Blood on the Street: The Sensational Inside Story of How Wall Street Analysts Duped a Generation of Investors
By Charles Gasparino
Free Press 2005, 368 pages
$17.95 hardcover, $14.30 Kindle

In the booming 1990s, stock analysts Jack Grubman, Henry Blodget, and Mary Meeker issued buy recommendations for the stocks of certain corporations. Those stock values soared, and kept soaring. So did the prestige, celebrity, and salaries of Grubman (at Salomon Smith Barney and later Citigroup), Blodget (Merrill Lynch), and Meeker (Morgan Stanley). Then the tech bubble started to burst, and they saw it coming, but they continued to give high ratings to, let’s see, the tech companies that brought their investment banking business to Salomon, Merrill, and Morgan. When those stocks tanked, the deceptive practices of the analysts were laid bare. SEC chairman Arthur Levitt looked the other way while investors lost billions in stock value.

A little-known attorney general from New York named Elliott Spitzer stepped in to hold Wall Street accountable—for a while. Charles Gasparino, who broke this story in the Wall Street Journal, tells it here in fascinating detail, in an understated style that nevertheless evokes outrage.

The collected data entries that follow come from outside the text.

(** A tick's own steps: nothing is lost and [finish_tick] runs once. *)
Lemma tick_step_counts e n t acts : tick_step e n t = Some acts → tick_ok (Tick n t) →
  total flight acts = flight (Tick n t) ∧ total token acts = token (Tick n t) ∧ Forall tick_ok acts.
Proof.
  intros Hs Hok. destruct t as [fin srv]. cbn [tick_ok service_ finished_] in Hok. subst srv.
  destruct e, n as [|[|n]]; try done; destruct fin; injection Hs as <-; split_and!; try done; repeat constructor.
Qed.

Lemma activity_step_counts cfg e s a s' c acts : activity_step cfg e s a = Some (s', c, acts) → tick_ok a → flight a ≤ in_flight_ s →
  in_flight_ s' = in_flight_ s - flight a + total flight acts ∧ total token acts ≤ token a ∧ Forall tick_ok acts.
Proof.
  intros Hs Hok Hf. assert ((∃ n t, a = Tick n t) ∨ ¬ ∃ n t, a = Tick n t) as [(n & t & ->)|Hn] by (destruct a; eauto; right; by intros (? & ? & ?)).
  - assert (∃ l, tick_step e n t = Some l ∧ (s', c, acts) = (s, false, l)) as (l & Hl & Heq).
    { destruct e; cbn [activity_step] in Hs; apply bind_Some in Hs as (l & Hl & [= <- <- <-]); by exists l. }
    injection Heq as -> -> ->. destruct (tick_step_counts _ _ _ _ Hl Hok) as (-> & -> & ?). split_and!; [lia|lia|done].
  - destruct e, a; try done; try (destruct Hn; by eexists _, _); cbn [activity_step] in Hs; unfold leave_flight in Hs; repeat case_match;
      try done; injection Hs as <- <- <-; cbn [flight] in Hf;
      (split; [cbn; try lia|split; [cbn; lia|repeat constructor]]).
Qed.

Definition counted_ticks (st : Service * list activity) : Prop :=
  in_flight_ st.1 = total flight st.2 ∧ total token st.2 ≤ 1 ∧ Forall tick_ok st.2.

Lemma counted_ticks_step cfg st st' : life_step cfg st st' → counted_ticks st → counted_ticks st'.
Proof.
  intros Hstep (Hc & Ht & Hok). destruct Hstep as [e s s' l1 l2 a acts c Hs]. cbn [fst snd] in *.
  apply Forall_app in Hok as [Hok1 [Ha Hok2]%Forall_cons].
  rewrite total_app in Hc, Ht. change (total flight (a :: l2)) with (flight a + total flight l2) in Hc.
  change (total token (a :: l2)) with (token a + total token l2) in Ht.
  pose proof (total_nonneg flight l1 (λ b, proj1 (flight_token b))). pose proof (total_nonneg flight l2 (λ b, proj1 (flight_token b))).
  destruct (activity_step_counts _ _ _ _ _ _ _ Hs Ha) as (Hf & Htok & Hacts); [lia|].
  unfold counted_ticks. cbn [fst snd]. rewrite !total_app, !cancel_waits_total by done. split_and!; [lia|lia|].
  apply Forall_app. split; [by apply cancel_waits_forall|]. apply Forall_app. split; [done|by apply cancel_waits_forall].
Qed.

(** Nothing here can start a tick once [running_] is false. *)
Definition past_launch (a : activity) : Prop := a ≠ Start ∧ a ≠ Launch.

Definition quiet (st : Service * list activity) : Prop :=
  running_ st.1 = false ∧ in_flight_ st.1 = 0 ∧ Forall (λ a, past_launch a ∧ flight a = 0) st.2.

Lemma past_launch_activities acts : Forall (λ a, past_launch a ∧ flight a = 0) acts ↔
  forallb (λ a, match a with Start | Launch | FinishTick => false | Tick _ t => finished_ t | _ => true end) acts = true.
Proof.
  rewrite forallb_forall, Forall_forall. split; intros Hq a Ha.
  - apply list_elem_of_In, Hq in Ha as [[? ?] Hf]. destruct a; try done. cbn in Hf. by case_match.
  - apply list_elem_of_In, Hq in Ha. split; [by destruct a|]. destruct a; try done. cbn. by rewrite Ha.
Qed.
Lemma thread_inv : app_inv (s', <[i := p']> ts).
Proof using Hi Hs Hinv.
  destruct (io_step_monotone _ _ _ _ _ Hs) as (Hm & Hio & _ & Hx & Hnx). split; cbn [fst snd].
  - exact thread_winner.
  - exact thread_phase.
  - intros Hr. destruct (stop_requested s) eqn:Hr0.
    + destruct (ai_carried _ Hinv Hr0) as [He|[n Hn]]; [left; by apply Hio|by apply (thread_carrier n)].
    + right. exists 9. split; [lia|]. left. exists i, p'. cbn [snd]. rewrite list_lookup_insert_eq by by eapply lookup_lt_Some.
      split; [done|]. clear Hm Hio Hx Hnx. io_cases Hs; cbn in Hr; first [done|congruence].
  - intros (j & Hj)%list_elem_of_lookup. destruct (decide (j = i)) as [->|Hne].
    + rewrite list_lookup_insert_eq in Hj by by eapply lookup_lt_Some. injection Hj as ->. auto.
    + rewrite list_lookup_insert_ne in Hj by done. apply Hio, (ai_exited _ Hinv). cbn [snd]. by eapply list_elem_of_lookup_2.
  - pose proof (io_step_thrown _ _ _ _ _ Hs) as Ht. pose proof (ai_thrown _ Hinv) as Ho. cbn [fst snd] in Ho.
    rewrite (total_insert _ _ _ _ _ Hi). pose proof (total_one storing ts i p storing_nonneg Hi).
    destruct (fatal_handler_exception s'), (fatal_handler_exception s); lia.
Qed.
End invariant.

Lemma drain_inv s s' ts : drain_step s = Some s' → app_inv (s, ts) → app_inv (s', ts).
Proof.
  intros Hd Hinv. pose proof (ai_winner _ Hinv) as Hw. cbn [fst snd] in Hw.
  assert (drain_spawned s = 1 ∧ drain_spawned s' = 1 ∧ stop_requested s' = stop_requested s ∧ fatal_handler_exception s' = fatal_handler_exception s ∧
    thrown s' = thrown s ∧ (ioc_ended s = true → ioc_ended s' = true) ∧ (ioc_ended s' = true ∨ 0 < drain_left (drain s') < drain_left (drain s)))
    as (H1 & H2 & Hr & Hf & Ht & Hio & Hc).
  { unfold drain_step in Hd. unfold drain_spawned. destruct (drain s) eqn:E; try done; [case_match; [done|]|..]; injection Hd as <-; rewrite ?E; cbn;
      (split_and!; [done..|auto with lia]). }
  pose proof (total_nonneg winner ts winner_nonneg).
  pose proof (total_mono beginning winner ts (λ q _, proj2 (beginning_winner q))).
  assert (stop_requested s = true) as Hreq by (destruct (stop_requested s); [done|cbn in Hw; lia]).
  split; cbn [fst snd]; rewrite ?Hr, ?Hf, ?Ht.
  - lia.
  - intros [Hc'|Hc']; [congruence|]. rewrite Hreq in Hw. cbn in Hw. lia.
  - intros _. destruct Hc as [?|Hc]; [by left|]. right. exists (drain_left (drain s')). split; [lia|by right].
  - intros Hx. apply Hio, (ai_exited _ Hinv Hx).
  - exact (ai_thrown _ Hinv).
Qed.

Lemma app_step_inv st st' : app_step st st' → app_inv st → app_inv st'.
Proof. destruct 1 as [e s ts i p s' p' Hi Hs|s ts s' Hd]; intros Hinv; [by eapply thread_inv|by eapply drain_inv]. Qed.

Lemma app_start_inv n : app_inv (app0, replicate n RunIoc).
Proof.
  assert (∀ f, f RunIoc = 0 → total f (replicate n RunIoc) = 0) as Ht.
  { intros f Hf. apply total_zero. intros q Hq. by apply elem_of_replicate in Hq as [-> _]. }
  split; cbn [fst snd]; rewrite ?Ht by done; try done. intros [? _]%elem_of_replicate. done.
Qed.

(** *** Without further events

    Steps of what is already under way: no handler throws or asks for the stop
    anew; a call of [request_stop] that is under way may still fail. *)
Inductive settle_step : App * list io_pc → App * list io_pc → Prop :=
| settle_thread e s ts i p s' p' : ts !! i = Some p → io_step e s p = Some (s', p') → (p = RunIoc → e = Step) →
    settle_step (s, ts) (s', <[i := p']> ts)
| settle_drain s ts s' : drain_step s = Some s' → settle_step (s, ts) (s', ts).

Confessions of a Wall Street Analyst: A True Story of Inside Information and Corruption in the Stock Market
By Daniel Reingold, Jennifer Reingold
Harper 2007, 384 pages
$11.16 paperback, $9.56 Kindle

“Confessions” does not accurately describe the substance of this book. The author (a Wall Street analyst from 1989 to 2003) did nothing wrong, so he had nothing to confess. What he does is gripe about the analysts (mainly his competitors) who did things wrong, like insider trading and sellout analysis. He hammers home the lesson that “insider influence is so pervasive in the financial markets that investors should avoid individual stocks completely” (Publishers Weekly).